運命の子―グイン・サーガ〈129〉 (ハヤカワ文庫JA)

運命の子―グイン・サーガ〈129〉 (ハヤカワ文庫JA)

 ヤガからフロリー母子を連れて脱出しようとしたスカールとヨナであったが、突如現れた異形の者達によってヨナとフロリーは連れ去られてしまう。スーティを守りつつヤガ近郊に身を潜めたスカールの前にグラチウスが現れ、ヤガがヤンダル・ゾッグに乗っ取られつつあることを告げる。助力の条件としてスーティの身柄を渡すようにと迫るグラチウスを、スカールは断固として撥ねつけた。スーティは未だ頑是無い幼子でありながら、早くも中原の命運を左右する重要な存在になりつつあった。

 なんでこのタイミングであんたらが復活すんだよーーー(涙)!!!ってもちろん7人、からマイナス2人(イェライシャとヤンダル)の5人の魔導師さんたちのことですが。
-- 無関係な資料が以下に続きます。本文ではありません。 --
(* ===== verification/UserHeapClient.v ===== *)
(** * Programs that use the heap

    The states a program can reach by allocating, freeing and storing into blocks
    it holds, and what [malloc], [free] and [realloc] do in them. *)

From S2P Require Import Prelude Libc UserHeap UserHeapOps.

(** A loop whose body faults in iteration [k]. *)
Lemma for_each_fault {A} (Inv : Z → A → Prop) body lo k hi s :
  lo ≤ k < hi → Inv lo s →
  (∀ j s', lo ≤ j < k → Inv j s' → returns (body j s') (Inv (j + 1))) →
  (∀ s', Inv k s' → body k s' = Fault) → for_each lo hi body s = Fault.
Proof.
  intros Hk Hs Hb Hf. unfold for_each, for_loop.
  replace (Z.to_nat (hi - lo)) with (S (Z.to_nat (k - lo)) + Z.to_nat (hi - k - 1))%nat by lia.
  remember (Z.to_nat (k - lo)) as n eqn:En. revert lo s Hk Hs Hb En.
  induction n as [|n IH]; intros lo s Hk Hs Hb En; cbn [Nat.add for_from].
  - replace lo with k in * by lia. by rewrite Hf.
  - specialize (Hb lo s) as Hb0. destruct (body lo s) as [s'| | | |];
      try (exfalso; apply Hb0; [lia|done]). apply IH; [lia|apply Hb0; [lia|done]| |lia].
    intros j s2 Hj. apply Hb. lia.
Qed.

(** ** Blocks in use *)
Definition useds (bs : list blk) : list blk := List.filter used bs.

Lemma useds_app l1 l2 : useds (l1 ++ l2) = useds l1 ++ useds l2.
Proof. apply List.filter_app. Qed.

Lemma elem_of_useds b bs : b ∈ useds bs ↔ b ∈ bs ∧ used b = true.
Proof. unfold useds. by rewrite !list_elem_of_In, List.filter_In. Qed.

Lemma useds_join pre a s post : useds (join pre (Blk false a s) post) = useds pre ++ useds post.
Proof.
  assert (Hj : ∀ b, used b = false → useds (join_next b post) = useds post).
  { intros b Hb. unfold useds. destruct post as [|c post]; simpl; [by rewrite Hb|].
    destruct (used c) eqn:Ec; simpl; by rewrite ?Hb, ?Ec. }
  destruct pre as [|p pre _] using rev_ind; [by apply Hj|].
  rewrite join_snoc, !useds_app, <- app_assoc. f_equal.
  destruct (used p) eqn:Ep; [|rewrite Hj by done]; unfold useds; simpl; rewrite Ep; [|done].
  f_equal. by apply Hj.
Qed.

Lemma amalloc_useds n bs a bs' :
  amalloc n bs = Some (a, bs') →
  ∃ s, n + 4 ≤ s ∧ useds bs' ≡ₚ Blk true a s :: useds bs.
Proof.
  revert bs'. induction bs as [|b bs IH]; intros bs'; simpl; [done|].
  destruct (used b) eqn:Eu; simpl; [|destruct (Z.leb_spec (n + 4) (size b)); simpl].
  - destruct (amalloc n bs) as [[a' r]|]; [|done]. intros [= <- <-].
    destruct (IH _ eq_refl) as (s & ? & Hp). exists s. split; [done|].
    unfold useds in *. simpl. rewrite Eu, Hp. apply Permutation_swap.
  - intros [= <- <-]. unfold carve. destruct (n + 16 <=? size b); simpl;
      [exists (n + 4)|exists (size b)]; split; done || lia.
  - destruct (amalloc n bs) as [[a' r]|]; [|done]. intros [= <- <-].
    destruct (IH _ eq_refl) as (s & ? & Hp). exists s. split; [done|].
    unfold useds in *. simpl. by rewrite Eu.
Qed.

Lemma amalloc_None n bs :
  amalloc n bs = None ↔ ∀ b, b ∈ bs → used b = false → size b < n + 4.
Proof.
  induction bs as [|b bs IH]; simpl; [split; [by intros _ b ?%elem_of_nil|done]|].
  destruct (negb (used b) && (n + 4 <=? size b)) eqn:E.
  - split; [done|]. intros H. apply andb_prop in E as [E1 E2]. apply Z.leb_le in E2.
    specialize (H b (list_elem_of_here _ _)). destruct (used b); [done|]. specialize (H eq_refl). lia.
  - rewrite fmap_None, IH. split.
    + intros H c [->|Hc]%elem_of_cons Hu; [|by apply H]. rewrite Hu in E. simpl in E.
      apply Z.leb_gt in E. lia.
    + intros H c Hc. apply H. by right.
Qed.

Lemma amalloc_coalesced n bs a bs' : amalloc n bs = Some (a, bs') → coalesced bs → coalesced bs'.
Proof.
  intros E Hc. cut (∀ pre, coalesced (pre ++ bs) → coalesced (pre ++ bs')).
  { intros H. by apply (H []). }
  clear Hc. revert bs' E. induction bs as [|b bs IH]; intros bs'; simpl; [done|].
  destruct (negb (used b) && (n + 4 <=? size b)) eqn:E.
  - intros [= <- <-] pre Hc. apply carve_coalesced; [|done].
    apply andb_prop in E as [E _]. by destruct (used b).
  - destruct (amalloc n bs) as [[a' r]|]; [|done]. intros [= <- <-] pre Hc.
    specialize (IH _ eq_refl (pre ++ [b])). rewrite <- !app_assoc in IH. by apply IH.
Qed.

Lemma tiled_NoDup lo hi bs : tiled lo hi bs → NoDup bs.
Proof.
  revert lo. induction bs as [|b bs IH]; intros lo; [constructor|].
  intros (E & ? & _ & T). constructor; [|by eapply IH].
  intros Hin. pose proof (tiled_elem _ _ _ _ T Hin). lia.
Qed.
面白くなりそうな要素がいろいろ出てきた直後に未刊になるなんてさ。

 この巻が出た時には栗本先生はすでに鬼籍に入ってしまわれてるんですよね……。最終巻はパロ側の話みたいだし、もう続きは読めないことが明らかとなった上でこんな感想は無意味なのかもしれないけど、まさかあのスカールまでもが(複雑な心境は抱えつつも)スーティを好きになり、彼を全力で守ろうとするなんて!むぅー、スカールが決して割り切りの悪い性格だとは云わないが(むしろ良い方です)、頑固者でもあるスカさん、仮にもイシュトの血を引く存在なんて、以前ならば最低限の範囲でしか助けるわけにはゆかぬ、ましてや好意の対象にするなど自身の節を曲げることになるとかで、内心はスーティの気質にどう感じようとも、表立っては彼に対する好印象をこうも明白にすることは無かったのではないかと……。良いタイミングでやってきたブランに対しても、彼が剣を捧げているのはあくまでもカメロンということを建前に友誼を結んでいたが、以前ならばこちらとも「状況を打開するためにやむなく手を組むだけ」とかなんとか云って契約的な関係に徹したんじゃないかとも……。そのぐらい徹底してイシュトを憎んでましたよね?何が云いたいのかというと、スカールは以前はもっと感情的にイシュトを敵視してたけど、100巻を越えたあたりから義務的に彼を憎む役割を背負っている風な感じに変わっていった印象があるんですが、どうでしょう?……やっぱり丸くなったよなあスカールは。その、様々な苦難を経て丸くなったが一方でまた別のしなやかさも手に入れたという設定が確かに美味しいのだけれど。せめてもう少し、スカール・サーガの結末まで、読みたかったよー(泣)。彼は亡くなる予定だったんですよね?